** WORK TO BE COMPLETED **
Please give back word for word the lines of the material below between the line containing "Permutation (history now t)" and the line containing "sum_list (map (fun", inclusive.

[Start of section]

(** X4.  The totals of the domain groups add up to the combined bytes of the
    whole table.  With at most 5 domains topDomains accounts for all of
    them; with non-negative byte counts it never accounts for more. *)
Theorem topDomains_accounts (t : list traffic_log) :
  sum_nullable (map total_bytes (by_domain t))
    = sum_list (map combined_bytes t) /\
  ((length (distinct String.eqb (map domain t)) <= 5)%nat ->
   sum_nullable (map total_bytes (topDomains t))
     = sum_list (map combined_bytes t)) /\
  (bytes_nonneg t ->
   sum_nullable (map total_bytes (topDomains t))
     <= sum_list (map combined_bytes t)).
Proof.
  assert (Hall : sum_nullable (map total_bytes (by_domain t))
                 = sum_list (map combined_bytes t)).
  { unfold sum_nullable, by_domain. rewrite !map_map. simpl.
    rewrite <- (sum_groups domain String.eqb String.eqb_spec combined_bytes
                  (domain_groups t) t (domain_groups_NoDup t)).
    - f_equal. apply map_ext. intro d. apply SUM_value.
    - intros r Hr. apply domain_groups_In. now exists r. }
  assert (Hperm : sum_nullable (map total_bytes (sort total_desc (by_domain t)))
                  = sum_nullable (map total_bytes (by_domain t))).
  { unfold sum_nullable. apply sum_list_perm.
    do 2 apply Permutation_map. apply sort_perm. }
  split; [exact Hall|]. split.
  - intro Hlen. unfold topDomains. rewrite firstn_all2; [now rewrite Hperm|].
    rewrite sort_length. unfold by_domain. rewrite length_map.
    unfold domain_groups. now rewrite sort_length.
  - intro Hnn. rewrite <- Hall, <- Hperm. unfold topDomains, sum_nullable.
    rewrite <- !firstn_map. apply sum_firstn_le.
    intros x Hx. rewrite in_map_iff in Hx. destruct Hx as [v [<- Hv]].
    rewrite in_map_iff in Hv. destruct Hv as [e [<- He]].
    apply sort_In in He. destruct (by_domain_In _ _ He) as [_ ->].
    unfold domain_total. apply sum_list_nonneg.
    intros y Hy. rewrite in_map_iff in Hy. destruct Hy as [r [<- Hr]].
    apply filter_In in Hr. destruct (Hnn r (proj1 Hr)). unfold combined_bytes. lia.
Qed.

Lemma history_rows_perm now t :
  Permutation (history now t)
    (map (fun h =>
            {| hour := h;
               upload := SUM (map upload_bytes
                                  (filter (in_hour h) (recent24 now t)));
               download := SUM (map download_bytes
                                    (filter (in_hour h) (recent24 now t))) |})
         (sort Z.leb (distinct Z.eqb (map hour_of (recent24 now t))))).
Proof. unfold history. apply sort_perm. Qed.

Lemma hour_groups_cover now t (val : traffic_log -> Z) :
  sum_list (map (fun h => sum_list (map val (filter (in_hour h)
                                                    (recent24 now t))))
                (sort Z.leb (distinct Z.eqb (map hour_of (recent24 now t)))))
  = sum_list (map val (recent24 now t)).
Proof.
  apply (sum_groups hour_of Z.eqb Z.eqb_spec val).
  - apply sort_NoDup, (distinct_NoDup _ Z.eqb_spec).
  - intros r Hr. rewrite sort_In, (distinct_In _ Z.eqb_spec).
    now apply in_map.
Qed.

Lemma sum_filter_le {A} (p q : A -> bool) (val : A -> Z) (l : list A) :
  (forall x, In x l -> 0 <= val x) ->
  (forall x, p x = true -> q x = true) ->
  sum_list (map val (filter p l)) <= sum_list (map val (filter q l)).
Proof.
  intros Hv Hpq. induction l as [|x l IH]; [simpl; lia|].
  specialize (IH (fun y Hy => Hv y (or_intror Hy))).
  specialize (Hv x (or_introl eq_refl)). simpl.
  destruct (p x) eqn:Ep.
  - rewrite (Hpq x Ep). rewrite !map_cons, !sum_list_cons. lia.
  - destruct (q x); [rewrite map_cons, sum_list_cons|]; lia.
Qed.

(** X5.  The hourly buckets of history add up to the upload and to the download
    of the records newer than now - 24 h: no record of the window is lost
    or counted twice.  With non-negative byte counts these sums do not
    exceed the 30-day totals the summary reports at the same time. *)
Theorem history_accounts (now : Z) (t : list traffic_log) :
  sum_nullable (map upload (history now t))
    = sum_list (map upload_bytes (recent24 now t)) /\
  sum_nullable (map download (history now t))
    = sum_list (map download_bytes (recent24 now t)) /\
  (bytes_nonneg t ->
   sum_nullable (map upload (history now t))
     <= sum_nullable [total_upload (stats_query now t)] /\
   sum_nullable (map download (history now t))
     <= sum_nullable [total_download (stats_query now t)]).
Proof.
  assert (Hu : sum_nullable (map upload (history now t))
               = sum_list (map upload_bytes (recent24 now t))).
  { unfold sum_nullable.
    rewrite (sum_list_perm _ _
               (Permutation_map _ (Permutation_map upload
                                     (history_rows_perm now t)))).
    rewrite !map_map. simpl. rewrite <- hour_groups_cover.
    f_equal. apply map_ext. intro h. apply SUM_value. }
  assert (Hd : sum_nullable (map download (history now t))
               = sum_list (map download_bytes (recent24 now t))).
  { unfold sum_nullable.
    rewrite (sum_list_perm _ _
               (Permutation_map _ (Permutation_map download
                                     (history_rows_perm now t)))).
    rewrite !map_map. simpl. rewrite <- hour_groups_cover.
    f_equal. apply map_ext. intro h. apply SUM_value. }
  split; [exact Hu|]. split; [exact Hd|].
  intro Hnn. rewrite Hu, Hd. unfold sum_nullable, stats_query. simpl.
  rewrite !SUM_value, !Z.add_0_r. unfold recent24.
  assert (Hwin : forall r, newer_than now hours24 r = true ->
                           newer_than now days30 r = true).
  { intro r. unfold newer_than, hours24, days30, seconds_per_hour.
    rewrite !Z.ltb_lt. lia. }
  split; apply sum_filter_le; try exact Hwin; intros r Hr;
    destruct (Hnn r Hr); assumption.
Qed.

[End of section]

** WORKED SOLUTION **
  Permutation (history now t)
    (map (fun h =>
            {| hour := h;
               upload := SUM (map upload_bytes
                                  (filter (in_hour h) (recent24 now t)));
               download := SUM (map download_bytes
                                    (filter (in_hour h) (recent24 now t))) |})
         (sort Z.leb (distinct Z.eqb (map hour_of (recent24 now t))))).
Proof. unfold history. apply sort_perm. Qed.

Lemma hour_groups_cover now t (val : traffic_log -> Z) :
  sum_list (map (fun h => sum_list (map val (filter (in_hour h)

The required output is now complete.